Very good shooting. --Tex


----------



## M.J (Nov 1, 2010)

Tex-Shooter said:


> Very good shooting. --Tex










Thanks!


----------



## Charles (Aug 26, 2010)

Hey ... love those tapered 107s. I am going to try them out soon. But just to be snarky about it, I am going to put them on a PFS ... naaah, naaah, naaah ...























Great shooting, by the way. And thanks so much again for this.

Cheers ... Charles


----------



## Dayhiker (Mar 13, 2010)

Charles:









You're pushin' it, man!


----------



## NaturalFork (Jan 21, 2010)

I love how we have gotten to see the progression of the corn growing this season throughout your video. Also that is some pretty impressive power!


----------



## Charles (Aug 26, 2010)

Dayhiker said:


> Charles:
> 
> 
> 
> ...


Don't I wish!!! Yeah ... that lady looks more like a PFS than a hammermill to me. Perhaps another bit of slingshot porn for Dgui ...

Cheers ...... Charles


----------



## M.J (Nov 1, 2010)

You guys are crazy!








These bands are handslap-tastic at this length! The first kunckle of my first finger is all swolled up now! I have some lighter pouches coming, which will help. Next set will be a little longer as well.
I think next time I might skip the piece of tube and just use a wider piece of latex. Do a couple of loose wraps as a buffer and then a few tight wraps for security. Less weight and complexity is always good.
I'm having some trouble shooting these out past about 12yds. Any farther than that and the ammo drops real hard, like a curve ball. It must be something in the way I made the bands because they have _plenty _of speed to shoot any distance I want. Anybody else have that happen?
Well over a hundred shots on this set and no signs of wear. Testing continues!


----------



## NaturalFork (Jan 21, 2010)

M_J said:


> You guys are crazy!
> 
> 
> 
> ...


I am stuck at work and you are shooting. Want to trade places?


----------



## Henry the Hermit (Jun 2, 2010)

Far out, as we used to say when I was young. I'm working on my second set of tapered 107s. Hand slap is a problem with these bands, because they are relatively heavy, but it almost goes away with .50 cal lead.


----------



## mikeishere (Aug 23, 2011)

take the hand slap builds character


----------



## Dayhiker (Mar 13, 2010)

Start using smooth stones 1" dia.


----------



## rockslinger (Nov 16, 2010)

M_J said:


> You guys are crazy!
> 
> 
> 
> ...


That's some great shooting , good looking youngun you have there.


----------



## Bob Fionda (Apr 6, 2011)

Nice vid and good shootings...thanks for sharing.


----------



## bullseyeben! (Apr 24, 2011)

Good power from a short draw, nice shooting too 
Ben


----------



## Beanflip (Sep 11, 2010)

Nice shooting and good video!


----------



## Henry the Hermit (Jun 2, 2010)

I just snapped my second set of tapers, on the 36th shot. I will be real interested to see if anyone can get good band life from this setup. I'm going back to testing single bands. The 9 inch set currently has 361 shots, with some scuffing that seems to have been caused by the fork tip not being as smooth as it should be.

Henry


----------



## M.J (Nov 1, 2010)

I have them off or now. They beat the crap out of my hand and they won't shoot from more than 10yds away. I'm sure I have more than 100 shots on the set and they look fine.


----------



## Henry the Hermit (Jun 2, 2010)

M_J said:


> I have them off or now. They beat the crap out of my hand and they won't shoot from more than 10yds away. I'm sure I have more than 100 shots on the set and they look fine.
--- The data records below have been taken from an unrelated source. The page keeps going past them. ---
(* ===== verification/UdpRouteRuns.v ===== *)
(** * Runs of the UDP route table

    The invariant of [UdpRoutes]: the sizes of the tables, which call is
    responsible for which opening, route and reservation; its preservation by
    every step; and what follows for whole runs. *)
From S2P Require Import Prelude GoIO GoNet Crypto Icmp Target PlainUDP Auth UdpBudget UdpRoutes.

Open Scope Z_scope.

#[local] Arguments icmpPrefix : simpl never.
#[local] Arguments bs : simpl never.

(** ** The invariant *)

Definition isICMP (r : route) : bool := match rt_kind r with UDPRoute => false | ICMPRoute _ _ => true end.

(** The table a route belongs to. *)
Definition tableOf (t : table) (icmp : bool) : gmap udpRouteKey nat := if icmp then tb_icmp t else tb_entries t.

(** The opening a call works on; the one it keeps in the table; the one whose
    lease it must pass on or release; the route it must close. *)
Definition worksOn (g : stage) : option nat := match g with SEvict o _ | SOpen o | SCleanup o _ _ => Some o | _ => None end.
Definition keeps (g : stage) : option nat := match g with SEvict o _ | SOpen o => Some o | _ => None end.
Definition owes (g : stage) : option nat := match g with SOpen o | SCleanup o None _ => Some o | _ => None end.
Definition mustClose (g : stage) : option nat :=
  match g with SEvict _ e => e | SClose e _ => Some e | SCleanup _ e _ => e | _ => None end.

Definition leaseOf (s : Routes) (o : nat) : option nat := rs_openings s !! o ≫= ro_release.

Definition tableSize (t : table) : Z :=
  Z.of_nat (size (tb_entries t)) + Z.of_nat (size (tb_icmp t)) + Z.of_nat (size (tb_opening t)).
(** C20: client and server of the RawStream carrier agree end to end.  A client
    dials a target whose host has at least three characters (shorter ones are
    refused, C40) through a server that has its key; the clocks are at most 90
    seconds apart, no earlier user's key opens the hello, the bytes arrive with
    any fragmentation, the replay cache admits the nonce, the server's hello can
    be made and the target be dialled.  Then the server dials exactly the target
    (in its canonical form) for that user, both sides hold the same two session
    keys, neither loses a byte that follows the handshake, and the upload half of
    the relay gives the target a prefix of what the application writes, closing
    it only after all of it. *)
Theorem stream_session ToLower users sid s i u target host port now rnd flight nonce ts io later answer snonce rnd' up :
  NewStreamServerWithUsers ToLower users sid = Ok s -> ss_users s !! i = Some u ->
  flight1 (PSK u) sid target now rnd = Ok (flight, nonce, ts) ->
  splitTarget 1 (Errorf "invalid address") (Errorf "invalid port") target = Ok (host, port) -> 3 <= len host ->
  - 90 <= t_hello io / second - now / second <= 90 ->
  (forall j v, (j < i)%nat -> ss_users s !! j = Some v ->
     authenticates (PSK v) sid (take 49 flight) (t_hello io / second) = None) ->
  delivers (c_in io) (flight ++ later) -> c_out io = sink ->
  cacheCheck io (hexencode nonce) (t_check io) = false ->
  cacheAccept io (hexencode nonce) (t_accept io) = (true, None) ->
  CreatePolymorphicServerHello (PSK u) sid ts nonce (c_rnd io) = Ok (answer, snonce, rnd') ->
  dialTarget io u (canonicalAddress host port) = Ok up ->
  exists c2s s2c rs,
    o_dialled (handleConn s io) = Some (u, canonicalAddress host port) /\
    wr_out (o_out (handleConn s io)) = answer /\
    o_relay (handleConn s io) =
      Some (NewFramedReader rs (NewAEADStream c2s), NewFramedWriter sink (NewAEADStream s2c), up) /\
    delivers rs later /\
    (forall cin rest, delivers cin (answer ++ rest) ->
       exists rc, dialRawStream (PSK u) sid target now rnd cin sink =
         (Ok (NewFramedReader rc (NewAEADStream s2c), NewFramedWriter sink (NewAEADStream c2s)), mkWriter flight []) /\
         delivers rc rest) /\
    (forall w ops, wr_out w = [] -> len (fst (written (rawWriter c2s) ops)) < MaxUint64 ->
       later `prefix_of` wr_out (fw_w (runOps (rawWriter c2s) (NewFramedWriter w (NewAEADStream c2s)) ops)) ->
       exists sent, wr_out (snd (relayUpload (NewFramedReader rs (NewAEADStream c2s)) up)) = wr_out up ++ sent /\
         sent `prefix_of` fst (written (rawWriter c2s) ops) /\
         (fst (relayUpload (NewFramedReader rs (NewAEADStream c2s)) up) = true ->
          snd (written (rawWriter c2s) ops) = true /\ sent = fst (written (rawWriter c2s) ops))).
Proof.
  intros En Hu Ef Es Hl Hnow Hfirst Hd Hout Hck Hacc Ea Edial.
  apply NewStreamServerWithUsers_serverOk in En as (Hs & <- & _).
  pose proof Ef as Ef0. unfold flight1 in Ef.
  destruct (CreatePolymorphicClientHello _ _ _ _) as [[[[hello nonce'] ts'] rnd1]|] eqn:Ec; [|done].
  destruct (Encode0RTTOpenFrame _ _ _ _ rnd1) as [[frame rnd2]|] eqn:Eo; [|done].
  set (enc := Encrypt0RTTChunk _ frame) in Ef.
  assert (hello ++ be 2 (u16 (len enc)) ++ enc = flight /\ nonce' = nonce /\ ts' = ts) as (<- & <- & <-) by (split_and!; congruence).
  destruct (open_frame_fits _ _ _ _ _ _ Eo Es Hl) as [Hfit Hdec].
  rewrite <- !app_assoc in Hd.
  assert (49 <= length hello)%nat as Hlen.
  { destruct (create_client_header _ _ _ _ _ _ _ _ _ Ec Hnow) as (header & pad & padLen & -> & Hh & _).
    rewrite length_app. clear -Hh. lia. }
  destruct (readHello_created s (c_in io) (t_hello io) i u (now / second) rnd hello nonce' ts' rnd1 (be 2 (u16 (len enc)) ++ enc ++ later)
    Hs Hu Ec Hnow) as (r1 & Hr1 & Hd1); [|exact Hd|].
  { intros j v Hj Hv. specialize (Hfirst j v Hj Hv). by rewrite take_app_le in Hfirst by lia. }
  destruct (readOpen_encoded (PSK u) (ss_serverID s) ts' nonce' r1 frame _ [] later Hfit Hdec Hd1) as (r2 & Hr2 & Hd2).
  destruct (DeriveSessionKeys (PSK u) (ss_serverID s) ts' nonce' snonce) as [c2s s2c] eqn:Ek.
  exists c2s, s2c, r2.
  assert (handleConn s io = mkOutcome (mkWriter answer []) (Some (u, nonce', ts')) (Some (hexencode nonce', t_accept io, true))
    (Some (u, canonicalAddress host port))
    (Some (NewFramedReader r2 (NewAEADStream c2s), NewFramedWriter sink (NewAEADStream s2c), up)) None) as ->.
  { unfold handleConn. rewrite Hr1, Hck, Hr2, Hacc. cbn [negb andb]. rewrite bool_decide_true by done. cbn [andb negb].
    unfold serve. rewrite Ea, Hout. unfold sink. rewrite Write_sink, Ek, Edial. cbn [length]. done. }
  cbn [o_dialled o_out o_relay wr_out]. split_and!; try done.
  - intros cin rest Hcin. destruct (read_server_hello _ _ _ _ _ _ _ _ _ _ Ea Hcin) as (rc & Hrc & Hdc).
    exists rc. split; [|done]. unfold dialRawStream. rewrite Ef0. unfold sink at 1. by rewrite Write_sink, Hrc, Ek.
  - intros w ops Hw Hn Hpre. destruct Hd2 as [Hcl Hct].
    destruct (writer_safety (rawWriter c2s) _ ops later (new_idle c2s w Hw) Hn Hpre) as (got & e & Hparse & Hgot & _ & Heof).
    unfold relayUpload. cbn [NewFramedReader fr_r]. fold (NewFramedReader r2 (NewAEADStream c2s)).
    destruct (copyUpload _ _ _ up) as [err up'] eqn:Eu.
    assert (rawReadAll (readFuel r2) (NewFramedReader r2 (NewAEADStream c2s)) copyBufferSize = (got, Some e)) as Hrd.
    { rewrite rawReadAll_reference, Hct, Hparse; [done| |done]. exact (proj1 (delivers_carries r2 later (conj Hcl Hct))). }
    destruct (copyUpload_reads _ _ _ _ _ _ _ _ Eu Hrd) as (sent & Ho & Hp & Hall). exists sent. cbn [fst snd].
    split_and!; [done|by etrans|]. intros Eerr%bool_decide_eq_true. destruct (Hall Eerr) as [-> ->]. by apply Heof.
Qed.

(** C22: a recorded hello opens no second connection, on this server or on
    another one that shares the replay cache, through restarts, crashes and disk
    failures and for clock readings (from 1970 to 2116) in any order: if two
    connections that carry the same nonce and timestamp are both served, their
    admissions are the [i]-th and the [j]-th call of the cache, the first clock
    of the first connection is not ahead of its second, and the second handshake
    finishes within its two seconds, then the first hello was dated at least 88
    seconds ahead of the server's clock, or the clock has gone back: before the
    second admission some call of the cache had read a later time, at or past the
    expiry of the first admission.  ([take m evs] is any beginning of the cache's
    run in which the second admission has been made.) *)
Theorem stream_no_replay `{RangeOrder} s1 s2 io1 io2 evs m i j u1 u2 nonce ts :
  serverOk s1 -> serverOk s2 -> Forall clockOk evs -> len evs < 2 ^ 64 -> (i < j)%nat ->
  callLog (calls (ReplayRuns.run initial evs)) !! i = o_admission (handleConn s1 io1) ->
  callLog (calls (ReplayRuns.run initial evs)) !! j = o_admission (handleConn s2 io2) ->
  (j < length (calls (ReplayRuns.run initial (take m evs))))%nat ->
  ~ silent io1 (handleConn s1 io1) -> ~ silent io2 (handleConn s2 io2) ->
  o_hello (handleConn s1 io1) = Some (u1, nonce, ts) -> o_hello (handleConn s2 io2) = Some (u2, nonce, ts) ->
  t_hello io1 <= t_accept io1 -> t_accept io2 <= t_hello io2 + 2 * second ->
  90 <= t_hello io1 / second -> 90 <= t_hello io2 / second < 2 ^ 62 ->
  t_hello io1 / second + 88 <= ts \/
  Exists (fun te => t_accept io2 < te.1 /\ (t_accept io1 + 2 * MaxClockSkew) / second * second <= te.1) (take m evs).
Proof.
  intros Hs1 Hs2 Hck Hlen Hij Hi Hj Hmade Hn1 Hn2 Hh1 Hh2 Ht1 Ht2 Hc1 Hc2.
  pose proof (handleConn_cases s1 io1 Hs1) as K1. pose proof (handleConn_cases s2 io2 Hs2) as K2. cbv zeta in K1, K2.
  destruct (o_admission (handleConn s1 io1)) as [[[n1 a1] ok1]|]; [|done].
  destruct (o_admission (handleConn s2 io2)) as [[[n2 a2] ok2]|]; [|done].
  destruct K1 as (v1 & m1 & x1 & g1 & E1 & A1 & -> & -> & _ & B1).
  destruct K2 as (v2 & m2 & x2 & g2 & E2 & A2 & -> & -> & _ & B2).
  assert (m1 = nonce /\ x1 = ts /\ m2 = nonce /\ x2 = ts) as (-> & -> & -> & ->) by (split_and!; congruence).
  destruct ok1; [|done]. destruct ok2; [|done].
  unfold callLog in Hi, Hj. apply list_lookup_fmap_Some in Hi as (k1 & Ek1 & Hk1), Hj as (k2 & Ek2 & Hk2).
  injection Ek1 as F1 F2 F3. injection Ek2 as G1 G2 G3. symmetry in F3, G3. apply bool_decide_eq_true in F3, G3.
  pose proof (durable_clock evs m i j k1 k2 Hck Hlen Hij Hk1 Hk2 (or_intror F3) (or_intror G3) ltac:(congruence) Hmade) as (te & Hin & Hsp)%Exists_exists.
  rewrite <- F2 in Hsp. unfold secs in Hsp.
  destruct (Z.le_gt_cases te.1 (t_accept io2)) as [Hle|Hgt]; [left|right; apply Exists_exists; exists te; split; [done|]; split; [lia|done]].
  assert ((t_accept io1 + 2 * MaxClockSkew) / second * second <= t_accept io2) as Hsp' by lia. clear Hsp. rename Hsp' into Hsp.
  destruct A2 as (_ & header & pad & pt & pl & rest & _ & _ & _ & Ha2 & _).
  apply authenticates_fresh in Ha2; [|lia]. unfold MaxClockSkew, second in *.
  pose proof (Z.div_le_mono (t_hello io1 + 180 * 1000000000) (t_accept io1 + 2 * 90000000000) 1000000000 ltac:(lia) ltac:(lia)) as Hm.
  rewrite Z.div_add in Hm by lia.
  assert (t_hello io1 / 1000000000 + 178 <= t_hello io2 / 1000000000); [|lia].
  apply Z.div_le_lower_bound; lia.
Qed.
End ServerProofs.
Mine showed no signs of wear. They just snapped at the beginning of the single section.

I have solved my hand slap problem. All I did is tilt the fork forward about 30 degrees. I'm shooting gangsta and had been holding the fork square to the bands. No more pain!


----------



## e~shot (Jun 3, 2010)

Good shooting Mj


----------



## Charles (Aug 26, 2010)

Henry in Panama said:


> Mine showed no signs of wear. They just snapped at the beginning of the single section.


Do you think the problem is the tie? I plan to try a set of "tapers", but I am leery of tieing them the way folks have illustrated here. My plan is the use contact cement and a small diameter tube ... no tie. Do you think that will work? I have also thought about using crazy glue. As I understand it, crazy glue was originally developed as battlefield stitches to close open wounds. I have used it to make shorter rubber bands by cutting longer ones and gluing the ends with crazy glue. But I do not know how long it would hold on slingshot bands.

Cheers ...... Charles


----------



## Henry the Hermit (Jun 2, 2010)

Charles said:


> Mine showed no signs of wear. They just snapped at the beginning of the single section.


Do you think the problem is the tie? I plan to try a set of "tapers", but I am leery of tieing them the way folks have illustrated here. My plan is the use contact cement and a small diameter tube ... no tie. Do you think that will work? I have also thought about using crazy glue. As I understand it, crazy glue was originally developed as battlefield stitches to close open wounds. I have used it to make shorter rubber bands by cutting longer ones and gluing the ends with crazy glue. But I do not know how long it would hold on slingshot bands.

Cheers ...... Charles
[/quote]

I'm a bit puzzled about what the problem is. The pouch is tied even tighter, and pre-stretched even more, but I've never had a pouch failure with these bands. Obviously, something is wrong with my setup. The problem that comes to mind with glue is that it has to stretch along with the rubber.


----------



## Charles (Aug 26, 2010)

Henry in Panama said:


> Mine showed no signs of wear. They just snapped at the beginning of the single section.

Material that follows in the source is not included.